Oui, j’ai regardé Katelyn Ohashi. J’adore sa routine. Je crois que c’est ce genre d’engouement qui démarque la gymnastique, qui lui donne toute son importance. Ça me ramène au temps où nous étions en compétition et que nous pouvions obtenir un 10 parfait. Aujourd’hui, les règles (FIG) ont changé quelque peu. Tu ne peux plus obtenir un 10.0 au total ; heureusement, toutefois, tu peux toujours obtenir un 10.0 à l’exécution (pointage B) alors l’engouement du 10 demeure.
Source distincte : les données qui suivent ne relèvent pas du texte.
(** [Mesh::unrefine_all_elements]: the ids of the inactive elements whose
    sons pass the test are listed first, then each is derefined. *)
Definition unrefine_all_elements (fuel : nat) (keep_initial_refinements : bool)
  : M Mesh unit :=
  m ← get;
  ids ← fold_upto (Z.to_nat (get_max_element_id m)) (λ id acc,
      e ← elem_at id;
      if e_used e && negb (e_active e) then
        found ← sons_are_leaves_from 4 0 keep_initial_refinements e;
        mret (if (found : bool) then acc ++ [id] else acc)
      else mret acc) [];
  for_upto (length ids) (λ i,
    id ← deref ((ids : list nat) !! i);
    unrefine_element_id fuel (Z.of_nat id)).

End MeshOperations.

(** An empty mesh, as the constructor leaves it when the global counter
    stands at [g]. *)
Definition new_mesh (g : Z) : Mesh :=
  mkMesh empty_table [] 0 0 0 0 g ((g + 1) mod 2 ^ 32)%Z [] ∅ 0
    empty_markers empty_markers.

(** * A concrete environment for the examples

    Straight-sided geometry: no element of the examples is curved, so the
    curved-geometry entries are never consulted. [TOP_LEVEL_REF] and
    [edge_sons] are the values the node header and the mesh utilities are
    known to use. *)
Definition edge_sons (e : Element) (edge : nat) : nat * nat :=
  if negb (is_triangle e) && bool_decide (slot (e_sons e) 2 = None) then
    if bool_decide (edge = 0 ∨ edge = 2) then (edge / 2, edge / 2)
    else if bool_decide (edge = 1) then (0, 1) else (1, 0)
  else if negb (is_triangle e) && bool_decide (slot (e_sons e) 0 = None) then
    if bool_decide (edge = 1) then (3, 3)
    else if bool_decide (edge = 3) then (2, 2)
    else if bool_decide (edge < 2) then (2, 3) else (3, 2)
  else (edge, next_vert e edge).

Global Instance straight_geometry : Collaborators := {|
  NDEBUG := false;
  TOP_LEVEL_REF := 123456;
  get_mid_edge_points := λ _ _ pt, pt;
  create_son_curv_map := λ _ ep part, mkCurvMap false 0 (Some ep) part [];
  update_refmap_coeffs := λ _ _ c, c;
  triangle_to_quads_curv_maps := λ _ _, [None; None; None; None];
  get_edge_sons := edge_sons
|}.

(** The same collaborators in a build that defines [NDEBUG]. *)
Definition straight_geometry_ndebug : Collaborators := {|
  NDEBUG := true;
  TOP_LEVEL_REF := 123456;
  get_mid_edge_points := λ _ _ pt, pt;
  create_son_curv_map := λ _ ep part, mkCurvMap false 0 (Some ep) part [];
  update_refmap_coeffs := λ _ _ c, c;
  triangle_to_quads_curv_maps := λ _ _, [None; None; None; None];
  get_edge_sons := edge_sons
|}.

(** The degree of edge [i] of an element, as [get_edge_degree] computes it
    on the two ends of the edge, is at most [n]. *)
Definition edge_degree_at_most (fuel : nat) (m : Mesh) (e : Element)
    (i : nat) (n : Z) : Prop :=
  ∃ v1 v2 d,
    slot (e_vn e) i = Some v1 ∧ slot (e_vn e) (next_vert e i) = Some v2
    ∧ get_edge_degree fuel (ht m) v1 v2 = Some d ∧ (d ≤ n)%Z.

(** The active elements of a mesh with their ids, and the used vertex nodes
    at given coordinates. *)
Definition active_elements (m : Mesh) : list (nat * Element) :=
  filter (λ ie, e_used ie.2 && e_active ie.2 = true) (imap pair (elements m)).

Definition vertex_nodes_at (m : Mesh) (x y : float) : list nat :=
  fst <$> filter (λ pn : nat * Node,
             n_used pn.2 && bool_decide (n_type pn.2 = HERMES_TYPE_VERTEX)
             && PrimFloat.eqb (n_x pn.2) x && PrimFloat.eqb (n_y pn.2) y = true)
          (imap pair (nodes (ht m))).

(** The result of a run, or the empty mesh when it failed. *)
Definition mesh_of {A} (r : result (A * Mesh)) : Mesh :=
  match r with
  | Ok (_, m) => m
  | Err _ => new_mesh 0
  end.
Definition Neg : t_struct :=
  let y := fld "y" (-1) (t_base_type TYPE_I32 false) in
  let x := fld "x" (-2) (t_base_type TYPE_I32 false) in
  {| struct_get_name := "Neg";
     struct_get_members := [y; x];
     struct_get_sorted_members := [x; y] |}.

(* ================================================================== *)
(** * More of the generator                                             *)
(* ================================================================== *)

(** ** new_prefix *)

(** [new_prefix]:
<<
    if (value.size() <= 0) return value;
    string::size_type dot_pos = value.rfind('.');
    if (dot_pos != string::npos) {
      return value.substr(0, dot_pos + 1) + "New" + publicize(value.substr(dot_pos + 1));
    }
    return "New" + publicize(value);
>>  *)
Definition new_prefix (value : string) : option string :=
  if Nat.leb (Str.size value) 0 then Some value
  else
    match Str.rfind "."%char value with
    | Some dot_pos =>
        match publicize (Str.substr_from (dot_pos + 1) value) with
        | Some p => Some (Str.substr 0 (dot_pos + 1) value ++ "New" ++ p)
        | None => None
        end
    | None =>
        match publicize value with
        | Some p => Some ("New" ++ p)
        | None => None
        end
    end.

(** What [publicize] makes of a segment without dot. *)
Definition capitalized (segment : string) : string :=
  match segment with
  | EmptyString => EmptyString
  | String c rest => String (toupper c) (collapse islower rest)
  end.

(** ** The names of the constructor of a result struct *)

(** [generate_go_struct_definition] declares the constructor of a struct as
<<
    std::string tstruct_name(publicize(tstruct->get_name()));
    ... "func New" << tstruct_name << "() *" << tstruct_name << " {" ...
>>  *)
Definition declared_constructor (tstruct : t_struct) : option string :=
  match publicize (struct_get_name tstruct) with
  | Some tstruct_name => Some ("New" ++ tstruct_name)
  | None => None
  end.

(** The [recv] half of the client calls it as
<<
    std::string resultname = publicize(f->get_name()) + "Result";
    ... result << " := New" << publicize(resultname) << "()" ...
>>  *)
Definition client_result_constructor (f : t_function) : option string :=
  match publicize (fn_get_name f) with
  | Some n =>
      match publicize (n ++ "Result") with
      | Some resultname => Some ("New" ++ resultname)
      | None => None
      end
  | None => None
  end.

(** ... and [generate_process_function] as ["result := New" << resultname],
    the [ps_new_result] of the body it generates. *)
Fixpoint process_result_constructor (body : list process_stmt) : option string :=
  match body with
  | [] => None
  | ps_new_result resultname :: _ => Some ("New" ++ resultname)
  | _ :: rest => process_result_constructor rest
  end.

(** ** generate_go_struct_reader: the dispatch on the field id *)

(** A [case] of the [switch fieldId { ... }] of the generated [Read]:
<<
    case <label>:
      if err := p.<method>(iprot); err != nil { return err }
>>
    written for every member, in declaration order, with
<<
    field_id = f->get_key();
    string field_method_prefix("readField");
    if (field_id < 0) { field_method_prefix += "_"; field_id *= -1; }
    ... out << "case " << field_id << ":" ...
    thriftFieldTypeId = type_to_enum(f->get_type());
    ... "if err := p." << field_method_prefix << field_id << "(iprot); ..." ...
>>
    [thriftFieldTypeId] is not written, but [type_to_enum] can throw. *)
Record read_case := {
  rc_field : t_field;
  rc_label : Z;
  rc_method : string
}.

Definition reader_case (f : t_field) : option read_case :=
  match type_to_enum (field_get_type f) with
  | Some thriftFieldTypeId =>
      Some {| rc_field := f;
              rc_label := field_id_of (field_get_key f);
              rc_method := field_method "readField" (field_get_key f) |}
  | None => None
  end.
(** The score of a validated supplier is a number, and so the scores of a
    validated batch compare. *)
Lemma validated_not_nan (s : Supplier) :
  validated s → is_nan (overall_score s) = false.
Proof.
  intros (Hp & Hd & Hq & Ho). rewrite Ho.
  change (calculate_overall_score s) with (py_round2 (weighted_sum s)).
  destruct (py_round2_unit _ (weighted_sum_at_most s (conj Hp (conj Hd Hq))))
    as [H0 _].
  now apply leb_not_nan in H0.
Qed.

Lemma validated_scores_comparable (l : list Supplier) :
  Forall validated l → scores_comparable l.
Proof.
  unfold scores_comparable. intros Hl.
  eapply Forall_impl; [exact Hl|]. exact validated_not_nan.
Qed.

(** ** The program on the input of its own [main] *)

(** The fifteen rows pass the validation, and the ranking puts s13 first and
    keeps s6 before s10, and s1, s2, s9 in their order, at equal scores. *)
Example main_ranking :
  let selector := snd (parse_input_data (H := Example.builtins)
                         Example.csv_data "csv" init) in
  fst (parse_input_data (H := Example.builtins) Example.csv_data "csv" init) = Ok ()
  ∧ map supplier_id (ranked_suppliers (suppliers selector))
    = map PStr ["s13"; "s6"; "s10"; "s3"; "s8"; "s11"; "s15"; "s1"; "s2";
                "s9"; "s5"; "s12"; "s4"; "s14"; "s7"]
  ∧ map overall_score (ranked_suppliers (suppliers selector))
    = [0.91; 0.9; 0.9; 0.89; 0.88; 0.86; 0.82; 0.81; 0.81; 0.81; 0.8; 0.78;
       0.76; 0.75; 0.74]%float
  ∧ map supplier_id (top_suppliers (suppliers selector)) = [PStr "s13"].
Proof. vm_compute. repeat split; reflexivity. Qed.

(** [round(x, 2)] on some floats: a tie goes to the even neighbour, and
    2.675, a float below the tie it is written as, goes down. *)
Example py_round2_values :
  py_round2 0.125 = 0.12%float ∧ py_round2 0.375 = 0.38%float
  ∧ py_round2 2.675 = 2.67%float ∧ py_round2 (-0.001) = (-0)%float
  ∧ py_round2 1 = 1%float.
Proof. vm_compute. repeat split; reflexivity. Qed.
(** * Diferencia: the dispatcher of [core/proxy.go]

    A shallow embedding of the request dispatcher of the Diferencia proxy
    (package [core], file [proxy.go]) and the properties of it that the
    specification states.

    Conventions of the embedding:
    - Go [int] values that are only compared (status codes, the
      [Difference] enumeration) are [Z];
    - Go [string] is [string], [[]byte] is [list Byte.byte] (a nil slice and
      an empty slice are both the empty list);
    - Go [error] is the inductive [error]: either a plain error carrying its
      message, or a pointer to a [DiferenciaError];
    - [http.Header] is a finite map from names to value lists;
    - the package-level [HttpClient] is an instance of the class [Client];
      its state is threaded through every call;
    - every effect of the code on the outside world (an upstream request, a
      call into package [json], an export, a write to the response writer)
      is recorded as an [Event], in program order;
    - calls to package [log] only write to the logger and are left out. *)

From Stdlib Require Import ZArith String List Lia DecimalString.
From Stdlib.Strings Require Import Byte.
From stdpp Require Import base strings gmap list.

Open Scope string_scope.
Open Scope Z_scope.

Abbreviation bytes := (list Byte.byte).
Abbreviation http_Header := (gmap string (list string)).

(** ** Package [net/http]: the constants the code names *)

Module http.
Definition MethodGet : string := "GET".
Definition MethodHead : string := "HEAD".
Definition MethodOptions : string := "OPTIONS".
Definition MethodPost : string := "POST".

Definition StatusOK : Z := 200.
Definition StatusBadRequest : Z := 400.
Definition StatusMethodNotAllowed : Z := 405.
Definition StatusPreconditionFailed : Z := 412.
Definition StatusInternalServerError : Z := 500.
Definition StatusServiceUnavailable : Z := 503.
End http.

(** ** Package [fmt]: the verbs the code uses *)

Module fmt.
(** [%d] of an [int]. *)
Definition d (n : Z) : string := NilEmpty.string_of_int (Z.to_int n).
(** [%t] of a [bool]. *)
Definition t (b : bool) : string := if b then "true" else "false".
End fmt.

(** Indexing a Go array or slice: out of range is a run-time panic, [None]
    here. *)
Definition index {A : Type} (l : list A) (i : Z) : option A :=
  if i <? 0 then None else l !! Z.to_nat i.

(** ** The difference algorithm *)

(** [type Difference int] *)
Definition Difference : Type := Z.

Definition Strict : Difference := 0.
Definition Subset : Difference := 1.
Definition Schema : Difference := 2.

Definition names : list string := ["Strict"; "Subset"; "Schema"].

(** [func (difference Difference) String() string], with the array access
    [names[difference]] kept partial. *)
Definition Difference_String_indexed (difference : Difference) : option string :=
  if (difference <? Strict) || (difference >? Schema) then Some "Unknown"
  else index names difference.

(** The same method as the rest of the code calls it. The default of [nth]
    is never reached, see [Difference_String_indexed_total]. *)
Definition Difference_String (difference : Difference) : string :=
  if (difference <? Strict) || (difference >? Schema) then "Unknown"
  else nth (Z.to_nat difference) names "".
Dans la perspective de Napoli 2019, croyez-vous que l’Universiade serait un bon moment pour mettre les changements de règles à l’épreuve ? Dans l’affirmative, quelles modifications aimeriez-vous voir, par exemple ?

Pas nécessairement. Je ne crois pas que l’Universiade soit la plateforme idéale pour contester les règles. Je pense que chaque compétition est une plateforme où nous pouvons examiner les faits, tout en réfléchissant à quels changements seraient bénéfiques à l’athlète et à la gymnastique en général.

Et pour terminer, en cette année du 70e anniversaire de la FISU, quel est votre sentiment personnel concernant le mouvement sportif universitaire ?

Je souhaite le meilleur 70e anniversaire à la FISU et je suis extrêmement reconnaissante d’avoir vécu l’expérience de l’Universiade, à titre de concurrente.